Lemma core_padded_spec m :
  8 * Z.of_nat (length m) <= U64_MAX -> core_padded m = padded_message m.
Proof.
  intros Hmax. unfold core_padded, padded_message, padding.
  assert (mul64 (Z.of_nat (length m)) 8 = 8 * Z.of_nat (length m)) as ->.
  { unfold mul64. rewrite wrap64_small; [lia|]. unfold u64. lia. }
  set (n := length m). set (z := ((119 - n mod 64) mod 64)%nat).
  pose proof (Nat.div_mod_eq n 64) as Hn.
  pose proof (Nat.mod_upper_bound n 64 ltac:(lia)) as Hr.
  assert (Hz : (n mod 64 < 56 /\ z = 55 - n mod 64 \/ 56 <= n mod 64 /\ z = 119 - n mod 64)%nat).
  { unfold z. destruct (Nat.ltb_spec (n mod 64) 56).
    - left. split; [lia|].
      replace (119 - n mod 64)%nat with (55 - n mod 64 + 1 * 64)%nat by lia.
      rewrite Nat.Div0.mod_add. apply Nat.mod_small. lia.
    - right. split; [lia|]. apply Nat.mod_small. lia. }
  clearbody z.
  assert (Hstep : forall y, (y < 127 - n mod 64)%nat ->
    ((length (m ++ [128%Z]) + y) mod 64 = if (n mod 64 + 1 + y <? 64)%nat then n mod 64 + 1 + y
       else n mod 64 + 1 + y - 64)%nat).
  { intros y Hy. rewrite length_app. simpl. fold n. rewrite Hn at 1.
    replace (64 * (n / 64) + n mod 64 + 1 + y)%nat with (n mod 64 + 1 + y + n / 64 * 64)%nat by lia.
    rewrite Nat.Div0.mod_add. destruct (Nat.ltb_spec (n mod 64 + 1 + y) 64).
    - apply Nat.mod_small. lia.
    - replace (n mod 64 + 1 + y)%nat with (n mod 64 + 1 + y - 64 + 1 * 64)%nat at 1 by lia.
      rewrite Nat.Div0.mod_add. apply Nat.mod_small. lia. }
  rewrite (pad_zeros_spec z).
  - by rewrite <- !app_assoc.
  - rewrite Hstep by lia. destruct (Nat.ltb_spec (n mod 64 + 1 + z) 64); lia.
  - intros y Hy. rewrite Hstep by lia. destruct (Nat.ltb_spec (n mod 64 + 1 + y) 64); lia.
  - lia.
Qed.

Lemma hex_word_bytes w : hex_word w = be_bytes 4 w ≫= hex_byte.
Proof.
  assert (Hhi : forall k, 0 <= k -> Z.shiftr (Z.land (Z.shiftr w k) 255) 4
                               = Z.land (Z.shiftr w (k + 4)) 15).
  { intros k Hk. rewrite Z.shiftr_land, Z.shiftr_shiftr by lia. done. }
  assert (Hlo : forall k, Z.land (Z.land (Z.shiftr w k) 255) 15 = Z.land (Z.shiftr w k) 15).
  { intros k. rewrite <- Z.land_assoc. done. }
  unfold hex_word, be_bytes. simpl. unfold hex_byte. by rewrite !Hhi, !Hlo by lia.
Qed.

(** the two SHA-256 implementations agree: the core's text digest is the
    hexadecimal form of the runtime's binary digest. *)
Theorem core_hex_is_runtime_digest m :
  8 * Z.of_nat (length m) <= U64_MAX -> Sha256Hex m = hex_string (sha256 m).
Proof.
  intros Hmax. unfold hex_string, Sha256Hex. rewrite core_padded_spec by done.
  pose proof (update_consumed [] sha256_init m consumed_init) as H1.
  destruct (finalize_consumed _ _ H1 Hmax) as (Hd & _). unfold sha256. rewrite Hd.
  unfold sha256_reference, sha256_words. f_equal.
  induction (absorb _ _ _) as [|w l IH]; [done|].
  by rewrite !bind_cons, bind_app, <- hex_word_bytes, <- IH.
Qed.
-*-
TRY IT:
Send back all of the entries exactly, with nothing missing.

REPLY TO THE TASK:
Lemma core_padded_spec m :
  8 * Z.of_nat (length m) <= U64_MAX -> core_padded m = padded_message m.
Proof.
  intros Hmax. unfold core_padded, padded_message, padding.
  assert (mul64 (Z.of_nat (length m)) 8 = 8 * Z.of_nat (length m)) as ->.
  { unfold mul64. rewrite wrap64_small; [lia|]. unfold u64. lia. }
  set (n := length m). set (z := ((119 - n mod 64) mod 64)%nat).
  pose proof (Nat.div_mod_eq n 64) as Hn.
  pose proof (Nat.mod_upper_bound n 64 ltac:(lia)) as Hr.
  assert (Hz : (n mod 64 < 56 /\ z = 55 - n mod 64 \/ 56 <= n mod 64 /\ z = 119 - n mod 64)%nat).
  { unfold z. destruct (Nat.ltb_spec (n mod 64) 56).
    - left. split; [lia|].
      replace (119 - n mod 64)%nat with (55 - n mod 64 + 1 * 64)%nat by lia.
      rewrite Nat.Div0.mod_add. apply Nat.mod_small. lia.
    - right. split; [lia|]. apply Nat.mod_small. lia. }
  clearbody z.
  assert (Hstep : forall y, (y < 127 - n mod 64)%nat ->
    ((length (m ++ [128%Z]) + y) mod 64 = if (n mod 64 + 1 + y <? 64)%nat then n mod 64 + 1 + y
       else n mod 64 + 1 + y - 64)%nat).
  { intros y Hy. rewrite length_app. simpl. fold n. rewrite Hn at 1.
    replace (64 * (n / 64) + n mod 64 + 1 + y)%nat with (n mod 64 + 1 + y + n / 64 * 64)%nat by lia.
    rewrite Nat.Div0.mod_add. destruct (Nat.ltb_spec (n mod 64 + 1 + y) 64).
    - apply Nat.mod_small. lia.
    - replace (n mod 64 + 1 + y)%nat with (n mod 64 + 1 + y - 64 + 1 * 64)%nat at 1 by lia.
      rewrite Nat.Div0.mod_add. apply Nat.mod_small. lia. }
  rewrite (pad_zeros_spec z).
  - by rewrite <- !app_assoc.
  - rewrite Hstep by lia. destruct (Nat.ltb_spec (n mod 64 + 1 + z) 64); lia.
  - intros y Hy. rewrite Hstep by lia. destruct (Nat.ltb_spec (n mod 64 + 1 + y) 64); lia.
  - lia.
Qed.

Lemma hex_word_bytes w : hex_word w = be_bytes 4 w ≫= hex_byte.
Proof.
  assert (Hhi : forall k, 0 <= k -> Z.shiftr (Z.land (Z.shiftr w k) 255) 4
                               = Z.land (Z.shiftr w (k + 4)) 15).
  { intros k Hk. rewrite Z.shiftr_land, Z.shiftr_shiftr by lia. done. }
  assert (Hlo : forall k, Z.land (Z.land (Z.shiftr w k) 255) 15 = Z.land (Z.shiftr w k) 15).
  { intros k. rewrite <- Z.land_assoc. done. }
  unfold hex_word, be_bytes. simpl. unfold hex_byte. by rewrite !Hhi, !Hlo by lia.
Qed.

(** the two SHA-256 implementations agree: the core's text digest is the
    hexadecimal form of the runtime's binary digest. *)
Theorem core_hex_is_runtime_digest m :
  8 * Z.of_nat (length m) <= U64_MAX -> Sha256Hex m = hex_string (sha256 m).
Proof.
  intros Hmax. unfold hex_string, Sha256Hex. rewrite core_padded_spec by done.
  pose proof (update_consumed [] sha256_init m consumed_init) as H1.
  destruct (finalize_consumed _ _ H1 Hmax) as (Hd & _). unfold sha256. rewrite Hd.
  unfold sha256_reference, sha256_words. f_equal.
  induction (absorb _ _ _) as [|w l IH]; [done|].
  by rewrite !bind_cons, bind_app, <- hex_word_bytes, <- IH.
Qed.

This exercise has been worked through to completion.